School of Life Sciences, University of Sussex, Brighton, United Kingdom.
Institute for Ophthalmic Research, University of Tuebingen, Tuebingen, Germany.
PLoS Biol. 2018 Oct 26;16(10):e2006760. doi: 10.1371/journal.pbio.2006760. eCollection 2018 Oct.
Understanding how neurons encode and compute information is fundamental to our study of the brain, but opportunities for hands-on experience with neurophysiological techniques on live neurons are scarce in science education. Here, we present Spikeling, an open source in silico implementation of a spiking neuron that costs £25 and mimics a wide range of neuronal behaviours for classroom education and public neuroscience outreach. Spikeling is based on an Arduino microcontroller running the computationally efficient Izhikevich model of a spiking neuron. The microcontroller is connected to input ports that simulate synaptic excitation or inhibition, to dials controlling current injection and noise levels, to a photodiode that makes Spikeling light sensitive, and to a light-emitting diode (LED) and speaker that allows spikes to be seen and heard. Output ports provide access to variables such as membrane potential for recording in experiments or digital signals that can be used to excite other connected Spikelings. These features allow for the intuitive exploration of the function of neurons and networks mimicking electrophysiological experiments. We also report our experience of using Spikeling as a teaching tool for undergraduate and graduate neuroscience education in Nigeria and the United Kingdom.

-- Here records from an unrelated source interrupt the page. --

(* ===== verification/Bus.v ===== *)
(** * The NATS contract (crates/orion-bus)

    The subject namespace, the message types of each subject, the common
    envelope, and the stream configuration of a named queue. *)

From Stdlib Require Import ZArith Lia Bool Ascii.
From stdpp Require Import base list gmap strings.
From S2P Require Import Prelude Text Types.

Definition PROTOCOL_VERSION : Z := 1.

(** ** Subjects (topics.rs) *)

Inductive Topic : Type :=
| THeartbeat | TNodeInventory | TCapabilities | TServiceRegister | TServiceUnregister
| TServiceHealth | TTaskEvents | TLogs | TMetrics
| TControlRun | TControlStop | TControlRestart | TControlDrain.

#[export] Instance Topic_eq_dec : EqDecision Topic.
Proof. solve_decision. Defined.

Definition as_str (t : Topic) : string :=
  match t with
  | THeartbeat => "orion.heartbeat"
  | TNodeInventory => "orion.node.inventory"
  | TCapabilities => "orion.capabilities"
  | TServiceRegister => "orion.service.register"
  | TServiceUnregister => "orion.service.unregister"
  | TServiceHealth => "orion.service.health"
  | TTaskEvents => "orion.task.events"
  | TLogs => "orion.logs.*"
  | TMetrics => "orion.metrics.*"
  | TControlRun => "orion.control.*.run"
  | TControlStop => "orion.control.*.stop"
  | TControlRestart => "orion.control.*.restart"
  | TControlDrain => "orion.control.*.drain"
  end.

Definition for_node (t : Topic) (node_id : string) : string :=
  match t with
  | TLogs => "orion.logs." +:+ node_id
  | TMetrics => "orion.metrics." +:+ node_id
  | TControlRun => "orion.control." +:+ node_id +:+ ".run"
  | TControlStop => "orion.control." +:+ node_id +:+ ".stop"
  | TControlRestart => "orion.control." +:+ node_id +:+ ".restart"
  | TControlDrain => "orion.control." +:+ node_id +:+ ".drain"
  | _ => as_str t
  end.

Definition control_subjects_for_node (node_id : string) : list string :=
  [for_node TControlRun node_id; for_node TControlStop node_id;
   for_node TControlRestart node_id; for_node TControlDrain node_id].

Definition requires_jetstream (t : Topic) : bool :=
  match t with
  | TServiceRegister | TServiceUnregister | TTaskEvents
  | TControlRun | TControlStop | TControlRestart | TControlDrain => true
  | _ => false
  end.

(** ** Messages (messages/) *)

Inductive WorkloadKind : Type := WService | WTask.

#[export] Instance WorkloadKind_eq_dec : EqDecision WorkloadKind.
Proof. solve_decision. Defined.

Record ControlRun : Type := {
  run_instance_id : Uuid;
  run_kind : WorkloadKind;
  run_name : ResourceName;
  run_runtime : Runtime;
  run_generation : Z;
  run_replicas : Z;
  run_health_check : option HealthCheck;
  run_slot_indices : list Z
}.

Definition default_one_replica : Z := 1.

Record ControlStop : Type := {
  stop_instance_id : Uuid;
  stop_reason : option string;
  stop_grace_seconds : option Z
}.

Record ControlRestart : Type := { restart_instance_id : Uuid }.
Record ControlDrain : Type := { drain_reason : option string }.

Record Heartbeat : Type := {
  hb_node_id : NodeId;
  hb_agent_version : string;
  hb_uptime_seconds : Z;
  hb_cpu_load_1m : f32;
  hb_mem_used_bytes : Z;
  hb_mem_total_bytes : Z;
  hb_labels : gmap string string
}.

Record NodeInventory : Type := {
  inv_node_id : NodeId;
  inv_agent_version : string;
  inv_arch : Arch;
  inv_os : OperatingSystem;
  inv_acceleration : option Acceleration;
  inv_gpus : list NodeGpu;
  inv_cpu_cores : Z;
  inv_mem_total_bytes : Z;
  inv_disk_gb : option Z;
  inv_runtimes : list string;
  inv_roles : list NodeRole;
  inv_labels : gmap string string;
  inv_address : option string
}.

Inductive LogStream : Type := Stdout | Stderr.

Record LogLine : Type := {
  ll_node_id : NodeId;
  ll_service : ResourceName;
  ll_instance_id : option Uuid;
  ll_replica_index : Z;
  ll_stream : LogStream;
  ll_line : string
}.

Record MetricSample : Type := {
  ms_name : string;
  ms_value : f64;
  ms_service : option ResourceName;
  ms_labels : list (string * string)
}.

Record Metric : Type := {
  metric_node_id : NodeId;
  metric_samples : list MetricSample
}.

Record ServiceRegister : Type := {
  sr_node_id : NodeId;
  sr_service : ResourceName;
  sr_instance_id : string;
  sr_runtime : Runtime;
  sr_endpoints : list string
}.

Record ServiceUnregister : Type := {
  su_node_id : NodeId;
  su_service : ResourceName;
  su_instance_id : string;
  su_reason : string
}.

Inductive HealthStatus : Type := Healthy | Unhealthy | UnknownHealth.

Record ServiceHealth : Type := {
  sh_node_id : NodeId;
  sh_service : ResourceName;
  sh_instance_id : string;
  sh_status : HealthStatus;
  sh_message : option string;
  sh_consecutive_failures : Z
}.

Record TaskSubmit : Type := {
  ts_task_id : Uuid;
  ts_task : ResourceName;
  ts_assigned_to : NodeId;
  ts_runtime : Runtime;
  ts_deadline_seconds : option Z
}.

Inductive TaskOutcome : Type :=
| OAccepted
| OStarted
| OProgress (percent : Z)
| OSucceeded (exit_code : Z)
| OFailed (exit_code : Z) (message : string)
| OCancelled (reason : string).

Record TaskEvent : Type := {
  te_task_id : Uuid;
  te_node_id : NodeId;
  te_outcome : TaskOutcome
}.

Record Capabilities {J : SerdeJson} : Type := {
  caps_node_id : NodeId;
  caps_service : ResourceName;
  caps_capabilities : list Capability
}.

Record Envelope (P : Type) : Type := {
  env_protocol : Z;
  env_id : Uuid;
  env_source : option NodeId;
  env_at : Instant;
  env_payload : P
}.
Arguments env_protocol {P}.
Arguments env_id {P}.
Arguments env_source {P}.
Arguments env_at {P}.
Arguments env_payload {P}.

(** [Envelope::new], with the fresh id and the clock reading it takes. *)
Definition Envelope_new {P} (id : Uuid) (now : Instant) (source : option NodeId) (payload : P)
    : Envelope P :=
  {| env_protocol := PROTOCOL_VERSION; env_id := id; env_source := source; env_at := now;
     env_payload := payload |}.

(** ** Queues (client.rs) *)

(** The fields of JetStream's stream configuration the source sets. *)
Record StreamConfig : Type := {
  sc_name : string;
  sc_subjects : list string;
  sc_max_age_seconds : Z;
  sc_max_messages : Z;
  sc_max_bytes : Z;
  sc_num_replicas : Z
}.

Definition queue_stream_config (name : string) (spec : QueueSpec) : string * StreamConfig :=
  let subject := default (default_queue_subject name) (q_subject spec) in
  let stream_name := default (default_queue_stream name) (q_stream spec) in
  (subject,
   {| sc_name := stream_name;
      sc_subjects := [subject];
      sc_max_age_seconds := default 0%Z (q_max_age_seconds spec);
      sc_max_messages := default (-1)%Z (i64_of_u64 <$> q_max_msgs spec);
      sc_max_bytes := default (-1)%Z (i64_of_u64 <$> q_max_bytes spec);
      sc_num_replicas := Z.max (default 1%Z (q_replicas spec)) 1 |}).

(** Whether a connection carries the cluster token: [connect]'s [match]. *)
Definition connect_token (token : option string) : option string :=
  match token with
  | Some t => if negb (bool_decide (t = "")) then Some t else None
  | None => None
  end.

(** ** Theorems *)

(** The per-node topics, the ones [for_node] instantiates. *)
Definition per_node (t : Topic) : bool :=
  match t with
  | TLogs | TMetrics | TControlRun | TControlStop | TControlRestart | TControlDrain => true
  | _ => false
  end.

(** Cancel a common literal prefix of two strings, or refute the equation. *)
Ltac cancel_prefix H :=
  repeat match type of H with
  | String _ _ +:+ _ = _ => rewrite string_app_cons in H
  | _ = String _ _ +:+ _ => rewrite string_app_cons in H
  | String _ _ = String _ _ => injection H as H
  | EmptyString +:+ _ = _ => rewrite string_app_empty in H
  | _ = EmptyString +:+ _ => rewrite string_app_empty in H
  end.

Lemma suffix_conflict (a b s1 s2 : string) :
  a +:+ s1 = b +:+ s2 → string_rev s1 +:+ string_rev a = string_rev s2 +:+ string_rev b.
Proof. intros H%(f_equal string_rev). by rewrite !string_rev_distr in H. Qed.

(** Per-node subjects do not collide: two subjects built by [for_node] are
    equal only for the same topic and the same node, so a control message
    published for one node reaches no other node and no other verb. *)
Theorem for_node_injective t1 t2 n1 n2 :
  per_node t1 = true → for_node t1 n1 = for_node t2 n2 → t1 = t2 ∧ n1 = n2.
Proof.
  intros Ht H.
  destruct t1; try discriminate Ht; destruct t2; simpl in H; cancel_prefix H;
    try discriminate H.
  1,2: split; [done|exact H].
  all: first [ split; [done|exact (string_app_inj_r _ _ _ H)]
             | apply suffix_conflict in H; vm_compute (string_rev ".run") in H;
               vm_compute (string_rev ".stop") in H; vm_compute (string_rev ".restart") in H;
               vm_compute (string_rev ".drain") in H; cancel_prefix H; discriminate H ].
Qed.

Lemma for_node_injective_witness :
  TControlStop = TControlStop ∧ "pi-1" = "pi-1".
Proof.
  apply (for_node_injective TControlStop TControlStop "pi-1" "pi-1"); reflexivity.
Defined.

(** *** Wildcard subscriptions

    The controller subscribes to [orion.logs.*]; agents publish to
    [orion.logs.<node>].  [nats_matches] is the server's subject matching. *)

Definition tokens (subject : string) : list string := split_on "." subject.

(** Every token of a publishable subject is non-empty. *)
Definition subject_ok (subject : string) : Prop := Forall (λ w, w ≠ "") (tokens subject).

Definition token_matches (p w : string) : Prop := p = "*" ∨ p = w.

Section subscriptions.
Variable nats_matches : string → string → bool.

(** A pattern without [>] matches token by token, [*] standing for exactly one
    token. *)
Hypothesis nats_matches_tokens : ∀ pattern subject,
  ">" ∉ tokens pattern → subject_ok subject →
  nats_matches pattern subject = true ↔ Forall2 token_matches (tokens pattern) (tokens subject).

Lemma tokens_logs id : tokens (for_node TLogs id) = "orion" :: "logs" :: tokens id.
Proof.
  unfold tokens, for_node.
  change ("orion.logs." +:+ id) with ("orion" +:+ String "." ("logs" +:+ String "." id)).
  by rewrite !split_on_app.
Qed.

(** The controller's log subscription receives a node's log lines exactly
    when the node id contains no dot.  Node ids default to the host name, which
    may contain dots. *)
Theorem logs_subscription_reaches id :
  subject_ok id →
  nats_matches (as_str TLogs) (for_node TLogs id) = true ↔ has_char "." id = false.
Proof.
  intros Hok. rewrite nats_matches_tokens.
  - rewrite tokens_logs, <- split_on_length. fold (tokens id).
    change (tokens (as_str TLogs)) with ["orion"; "logs"; "*"]. split.
    + intros H%Forall2_length. simpl in H. lia.
    + intros H. destruct (tokens id) as [|w [|]] eqn:E; simplify_eq/=.
      constructor; [by right|]. constructor; [by right|]. by constructor; [left|].
  - vm_compute. set_solver.
  - unfold subject_ok. rewrite tokens_logs. by repeat constructor.
Qed.

End subscriptions.

(** A matcher of that shape. *)
Fixpoint match_tokens (ps ws : list string) : bool :=
  match ps, ws with
  | [], [] => true
  | p :: ps', w :: ws' =>
      (bool_decide (p = "*") || bool_decide (p = w)) && match_tokens ps' ws'
  | _, _ => false
  end.

Definition token_matcher (pattern subject : string) : bool :=
  match_tokens (tokens pattern) (tokens subject).

Lemma match_tokens_spec ps ws :
  match_tokens ps ws = true ↔ Forall2 token_matches ps ws.
Proof.
  revert ws. induction ps as [|p ps IH]; intros [|w ws]; simpl.
  - by split.
  - split; [done|inversion 1].
  - split; [done|inversion 1].
  - rewrite Forall2_cons, andb_true_iff, orb_true_iff, !bool_decide_eq_true, IH. done.
Qed.

Lemma logs_subscription_reaches_witness :
  token_matcher (as_str TLogs) (for_node TLogs "mac.local") = false.
Proof.
  apply not_true_is_false. rewrite (logs_subscription_reaches token_matcher).
  - vm_compute. discriminate.
  - intros. apply match_tokens_spec.
  - unfold subject_ok. vm_compute. repeat constructor; done.
Defined.

(** A valid queue's default subject is three plain tokens: no dot, wildcard
    or blank of the queue name can widen it. *)
Theorem queue_subject_plain {J : SerdeJson} r spec status :
  body r = BQueue spec status → validate r = Ok tt →
  tokens (default_queue_subject (name r)) = ["orion"; "queue"; name r] ∧
  has_char "*" (name r) = false ∧ has_char ">" (name r) = false ∧
  has_char " " (name r) = false ∧ name r ≠ "".
Proof.
  unfold validate, name. intros -> H. simpl in H.
  destruct (bool_decide _ || _) eqn:E; [done|].
  apply orb_false_iff in E as [E1%bool_decide_eq_false E2%negb_false_iff].
  assert (∀ c, queue_name_char c = false → has_char c (md_name (metadata r)) = false) as Hc.
  { intros c Hc. revert E2. generalize (md_name (metadata r)) as s.
    induction s as [|a s IH]; simpl; [done|]. intros [Ha Hs]%andb_true_iff.
    rewrite IH by done. destruct (Ascii.eqb_spec a c) as [->|]; [congruence|done]. }
  split_and!; try (apply Hc; reflexivity); [|done].
  unfold tokens, default_queue_subject.
  change ("orion.queue." +:+ ?x) with ("orion" +:+ String "." ("queue" +:+ String "." x)).
  rewrite !split_on_app by done. rewrite split_on_single by by apply Hc. done.
Qed.

Definition demo_queue : QueueSpec :=
  {| q_type := QWork; q_subject := None; q_stream := None; q_max_age_seconds := None;
     q_max_msgs := None; q_max_bytes := None; q_replicas := None; q_description := None |}.

Lemma queue_subject_plain_witness :
  tokens (default_queue_subject "ps-rows") = ["orion"; "queue"; "ps-rows"].
Proof.
  apply (queue_subject_plain (J := toy_json) (demo_resource (J := toy_json) "ps-rows"
    (BQueue (J := toy_json) demo_queue None)) demo_queue None); reflexivity.
Defined.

了解神经元如何编码和计算信息是我们研究大脑的基础,但在科学教育中,实际接触神经生理学技术的机会很少。在这里,我们介绍了 Spikeling,这是一个开源的、基于计算机的尖峰神经元实现,成本为 25 英镑,可模拟广泛的神经元行为,用于课堂教育和公众神经科学推广。Spikeling 基于一个运行计算效率高的 Izhikevich 尖峰神经元模型的 Arduino 微控制器。微控制器连接到输入端口,模拟突触兴奋或抑制,连接到控制电流注入和噪声水平的刻度盘,连接到一个使 Spikeling 对光敏感的光电二极管,以及一个发光二极管(LED)和扬声器,允许看到和听到尖峰。输出端口提供对膜电位等变量的访问,以便在实验中进行记录,或提供可用于激发其他连接的 Spikelings 的数字信号。这些功能允许直观地探索模仿电生理实验的神经元和网络的功能。我们还报告了我们在尼日利亚和英国使用 Spikeling 作为本科和研究生神经科学教育教学工具的经验。